An innovative planar spoof plasmonic neural network (SPNN) platform capable of directly detecting and processing terahertz electromagnetic signals has been unveiled by researchers at City University of Hong Kong (CityUHK) and Southeast University in Nanjing.

The study has enormous potential for fields such as intelligent communication, advanced computing systems, and terahertz on-chip integration, all of which are crucial for the future of 6G.

The research project is led by Professor Chan Chi-hou, Chair Professor of the Department of Electrical Engineering and Director of State Key Laboratory of Terahertz and Millimeter Waves (SKLTMW) at CityUHK and Academician Cui Tiejun, Director of State Key Laboratory of Millimeter Waves, Southeast University.

The paper, “Terahertz spoof plasmonic neural network for diffractive information recognition and processing”, was recently published in Nature Communications.

The team set out to address the challenges posed by the rapid evolution of artificial intelligence. Traditional space-diffractive neural networks suffer from low-space transmission efficiency and large spatial dimensions, limiting their miniaturisation and broader applications. This new SPNN platform overcomes these limitations by offering a compact, efficient, and easily integrable solution.

The new technology, composed of compact spoof surface plasmon polaritons diffraction layers and phase-shifting layers, introduces a compact method for building and utilising neural networks.

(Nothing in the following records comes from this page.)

(** * Coffee sales dashboard: the data-preparation part of [app.py]

    [app.py] is a top-level script.  After the table is loaded and its
    [Month_name] column is made categorical (lines 39-49), six preparation
    blocks (lines 51-152) compute the tables and the peak labels that the rest
    of the script only displays.  This file embeds those lines and proves
    properties of them.

    Conventions of the embedding.
    - A pandas frame is a header (the list of its column names) and a list of
      rows; a cell is [None] when it is null (NaN).
    - [Money] and the share percentages are floats in the source.  They are
      taken here in exact arithmetic ([Z] for amounts in minor units, [Q] for
      percentages): statements about sums are statements about exact sums.
    - The column the source calls [Weekdaysort] is the [Weekday_sort] of the
      specification.
    - A Python exception is a value [Raise e]; an uncaught one ends the
      script.
    - pandas operations are modelled after their documented behaviour:
      [groupby] drops rows with a null key and returns the groups in key
      order; [value_counts] drops nulls and ranks by decreasing count, equal
      counts staying in order of first appearance; [idxmax] returns the first
      label that carries the maximum and raises [ValueError] on an empty
      series; [pd.Categorical] turns a value outside its categories into
      null; [reindex] looks every new label up and leaves null where it is
      absent.  The sorts are modelled by a stable insertion sort. *)

From Stdlib Require Import String Ascii List ZArith QArith Bool Lia.
From Stdlib Require Import Permutation Sorted.
Import ListNotations.

Local Open Scope string_scope.
Local Open Scope list_scope.
Local Open Scope Z_scope.

(** ** Exceptions *)

Inductive exn : Type :=
| KeyError (column : string)
| ValueError.

Inductive outcome (A : Type) : Type :=
| Ok (a : A)
| Raise (e : exn).

Arguments Ok {A} a.
Arguments Raise {A} e.

Definition bind {A B : Type} (m : outcome A) (f : A -> outcome B) : outcome B :=
  match m with
  | Ok a => f a
  | Raise e => Raise e
  end.

Notation "x <- m ;; k" := (bind m (fun x => k))
  (at level 61, m at next level, right associativity).

(** [try: body except ValueError: handler] *)
Definition try_except_ValueError {A : Type} (body handler : outcome A)
  : outcome A :=
  match body with
  | Raise ValueError => handler
  | other => other
  end.

(** ** Frames *)

Record Row : Type := {
  Weekday : option string;
  Weekdaysort : option Z;
  Hour_of_Day : option Z;
  Month_name : option string;
  Coffee_Name : option string;
  Money : option Z
}.

Record DataFrame : Type := {
  columns : list string;
  rows : list Row
}.

(** ['c' in df.columns] *)
Definition has_column (c : string) (df : DataFrame) : bool :=
  existsb (String.eqb c) (columns df).

(** [df[c]], and [df.groupby(c)]: a [KeyError] when the column is absent. *)
Definition getitem {A : Type} (c : string) (field : Row -> A) (df : DataFrame)
  : outcome (list A) :=
  if has_column c df then Ok (map field (rows df)) else Raise (KeyError c).

(** The initial value ["N/A"] of the peak labels. *)
Inductive peak (A : Type) : Type :=
| NA
| Val (a : A).

Arguments NA {A}.
Arguments Val {A} a.

(** ** The pandas operations the script calls *)

Section Series.
Context {K : Type} (K_eqb : K -> K -> bool).

(** Add [v] to the group of [k], opening a new group at the end when [k]
    has none yet. *)
Fixpoint accumulate (k : K) (v : Z) (t : list (K * Z)) : list (K * Z) :=
  match t with
  | [] => [(k, v)]
  | (k', v') :: t' =>
      if K_eqb k' k then (k', v' + v) :: t'
      else (k', v') :: accumulate k v t'
  end.

(** Groups in order of first appearance, each with the sum of its values. *)
Definition aggregate (kvs : list (K * Z)) : list (K * Z) :=
  fold_left (fun t kv => accumulate (fst kv) (snd kv) t) kvs [].

Fixpoint lookup {V : Type} (k : K) (t : list (K * V)) : option V :=
  match t with
  | [] => None
  | (k', v) :: t' => if K_eqb k' k then Some v else lookup k t'
  end.

(** [.reindex(index)] *)
Definition reindex (index : list K) (t : list (K * Z)) : list (K * option Z) :=
  map (fun k => (k, lookup k t)) index.

(** [.fillna(d)] *)
Definition fillna (d : Z) (t : list (K * option Z)) : list (K * Z) :=
  map (fun e => (fst e, match snd e with Some v => v | None => d end)) t.
End Series.

(** Rows with a null key are left out ([dropna=True], the default). *)
Fixpoint dropna {K V : Type} (l : list (option K * V)) : list (K * V) :=
  match l with
  | [] => []
  | (Some k, v) :: l' => (k, v) :: dropna l'
  | (None, _) :: l' => dropna l'
  end.

Section Sorting.
Context {A : Type} (leb : A -> A -> bool).

Fixpoint insert_sorted (x : A) (l : list A) : list A :=
  match l with
  | [] => [x]
  | y :: l' => if leb x y then x :: l else y :: insert_sorted x l'
  end.

(** Stable: of two elements that compare equal, the one that came first
    stays first. *)
Definition sort_by (l : list A) : list A := fold_right insert_sorted [] l.
End Sorting.

Section Maximum.
Context {K V : Type} (V_ltb : V -> V -> bool).

Fixpoint argmax_from (best : K * V) (t : list (K * V)) : K * V :=
  match t with
  | [] => best
  | e :: t' => if V_ltb (snd best) (snd e) then argmax_from e t'
               else argmax_from best t'
  end.

(** The first entry that carries the maximum; none in an empty series. *)
Definition first_max (t : list (K * V)) : option (K * V) :=
  match t with
  | [] => None
  | e :: t' => Some (argmax_from e t')
  end.

(** [.idxmax()] *)
Definition idxmax (t : list (K * V)) : outcome K :=
  match first_max t with
  | Some e => Ok (fst e)
  | None => Raise ValueError
  end.
End Maximum.

(** [Series.value_counts()] *)
Definition value_counts {K : Type} (K_eqb : K -> K -> bool)
  (s : list (option K)) : list (K * Z) :=
  sort_by (fun a b => snd b <=? snd a)
          (aggregate K_eqb (dropna (map (fun k => (k, 1)) s))).

(** [Series.value_counts(normalize=True) * 100] *)
Definition value_counts_normalize_100 {K : Type} (K_eqb : K -> K -> bool)
  (s : list (option K)) : list (K * Q) :=
  let counts := value_counts K_eqb s in
  let total := fold_right Z.add 0 (map snd counts) in
  map (fun e => (fst e, (inject_Z (snd e) / inject_Z total * inject_Z 100)%Q))
      counts.

(** [.groupby(keys)[...].sum()] and [.groupby(keys).size()] for a key order
    [K_leb]. *)
Definition groupby_sum {K : Type} (K_eqb K_leb : K -> K -> bool)
  (l : list (option K * Z)) : list (K * Z) :=
  sort_by (fun a b => K_leb (fst a) (fst b)) (aggregate K_eqb (dropna l)).

Definition groupby_size {K : Type} (K_eqb K_leb : K -> K -> bool)
  (keys : list (option K)) : list (K * Z) :=
  groupby_sum K_eqb K_leb (map (fun k => (k, 1)) keys).

Definition Qltb (a b : Q) : bool := negb (Qle_bool b a).

(** ** Lines 41-49: the month categories *)

Definition month_order : list string :=
  ["January"; "February"; "March"; "April"; "May"; "June";
   "July"; "August"; "September"; "October"; "November"; "December"].

Definition in_categories (categories : list string) (s : string) : bool :=
  existsb (String.eqb s) categories.

(** [pd.Categorical(values, categories=..., ordered=True)], cell by cell. *)
Definition Categorical (categories : list string) (v : option string)
  : option string :=
  match v with
  | Some s => if in_categories categories s then Some s else None
  | None => None
  end.

Definition set_Month_name (v : option string) (r : Row) : Row :=
  {| Weekday := Weekday r; Weekdaysort := Weekdaysort r;
     Hour_of_Day := Hour_of_Day r; Month_name := v;
     Coffee_Name := Coffee_Name r; Money := Money r |}.

Definition warning_months : string :=
  "Advertencia: No todos los meses esperados están en los datos.".

(** [df['Month_name'] = values] on a frame that has the column. *)
Definition assign_Month_name (values : list (option string)) (rs : list Row)
  : list Row :=
  map (fun vr => set_Month_name (fst vr) (snd vr)) (combine values rs).

(** Lines 39-49.  The result is the prepared frame and the warnings shown.
    [df['Month_name']] raises [KeyError] when the column is absent, which
    [except ValueError] does not catch. *)
Definition prepare (df_raw : DataFrame) : outcome (DataFrame * list string) :=
  try_except_ValueError
    (col <- getitem "Month_name" Month_name df_raw ;;
     Ok ({| columns := columns df_raw;
            rows := assign_Month_name (map (Categorical month_order) col)
                                      (rows df_raw) |}, []))
    (Ok (df_raw, [warning_months])).

(** Position of a month among the categories (its code). *)
Fixpoint code_in (categories : list string) (s : string) : nat :=
  match categories with
  | [] => O
  | c :: cs => if String.eqb c s then O else S (code_in cs s)
  end.

Definition month_leb (a b : string) : bool :=
  Nat.leb (code_in month_order a) (code_in month_order b).

(** ** Lines 51-152: the six preparation blocks *)

Definition weekday_key (r : Row) : option (string * Z) :=
  match Weekday r, Weekdaysort r with
  | Some w, Some s => Some (w, s)
  | _, _ => None
  end.

Definition weekday_key_eqb (a b : string * Z) : bool :=
  String.eqb (fst a) (fst b) && (snd a =? snd b).

(** Key order of [groupby(['Weekday', 'Weekdaysort'])]: by name, then by
    sort key. *)
Definition weekday_key_leb (a b : string * Z) : bool :=
  if String.eqb (fst a) (fst b) then snd a <=? snd b
  else String.leb (fst a) (fst b).

(** [.sort_values('Weekdaysort')] *)
Definition sort_values_Weekdaysort (t : list (string * Z * Z))
  : list (string * Z * Z) :=
  sort_by (fun a b => snd (fst a) <=? snd (fst b)) t.

(** A null amount adds nothing to its group's sum. *)
Definition amount (r : Row) : Z :=
  match Money r with
  | Some m => m
  | None => 0
  end.

(** *** 1. Revenue by weekday (lines 54-63) *)

Record IngresoPorDia : Type := {
  sales_by_day_money : option (list (string * Z * Z));
  dia_pico_ingresos : peak string
}.

Definition prep_ingreso_por_dia (df : DataFrame) : outcome IngresoPorDia :=
  if has_column "Weekday" df && has_column "Money" df
     && has_column "Weekdaysort" df
  then
    let grouped :=
      groupby_sum weekday_key_eqb weekday_key_leb
                  (map (fun r => (weekday_key r, amount r)) (rows df)) in
    let sorted := sort_values_Weekdaysort grouped in
    (* line 63: no check that the table has a row *)
    label <- idxmax Z.ltb sorted ;;
    Ok {| sales_by_day_money := Some sorted;
          dia_pico_ingresos := Val (fst label) |}
  else Ok {| sales_by_day_money := None; dia_pico_ingresos := NA |}.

It can efficiently handle complex tasks like handwriting recognition and multi-user distinction, offering potential applications in terahertz on-chip integration and intelligent communication systems.

“The SPNN can directly process different users’ directions on the terahertz platform, integrating the capability of classifying handwritten digits without relying on digital processing,” said Dr Gao Xinxin, the first author of the paper and a Postdoc at SKLTMW.

The SPNN’s compactness, efficiency, and scalability make it an ideal candidate for artificial neural networks, addressing the power consumption and scalability issues of traditional digital computers. This network can directly process and recognise diffractive information with low power consumption and at the speed of light, broadening the application of terahertz plasmonic metamaterials.

The innovative terahertz neural network can directly process and recognise diffractive information with low power consumption and at the speed of light, broadening the application of terahertz plasmonic metamaterials.
The innovative terahertz neural network can directly process and recognise diffractive information with low power consumption and at the speed of light, broadening the application of terahertz plasmonic metamaterials.

“SKLTMW has excellent fabrication and measurement facilities supported by the Research Grants Council, the Innovation and Technology Commission of the HKSAR Government, and CityUHK,” said Professor Chan. “These facilities allow us to test our ideas promptly and generate unexpected results.”

Gu Ze and Dr Ma Qian, a PhD student and postdoctoral fellow, respectively, at Southeast University, are co-first authors of the paper. Other contributors are Cui Wenyi, PhD student, and Professor You Jianwei of Southeast University, and Dr Chen Baojie and Dr Shum Kam-man of SKLTMW. Dr Ma, Academician Cui, and Professor Chan are the corresponding authors.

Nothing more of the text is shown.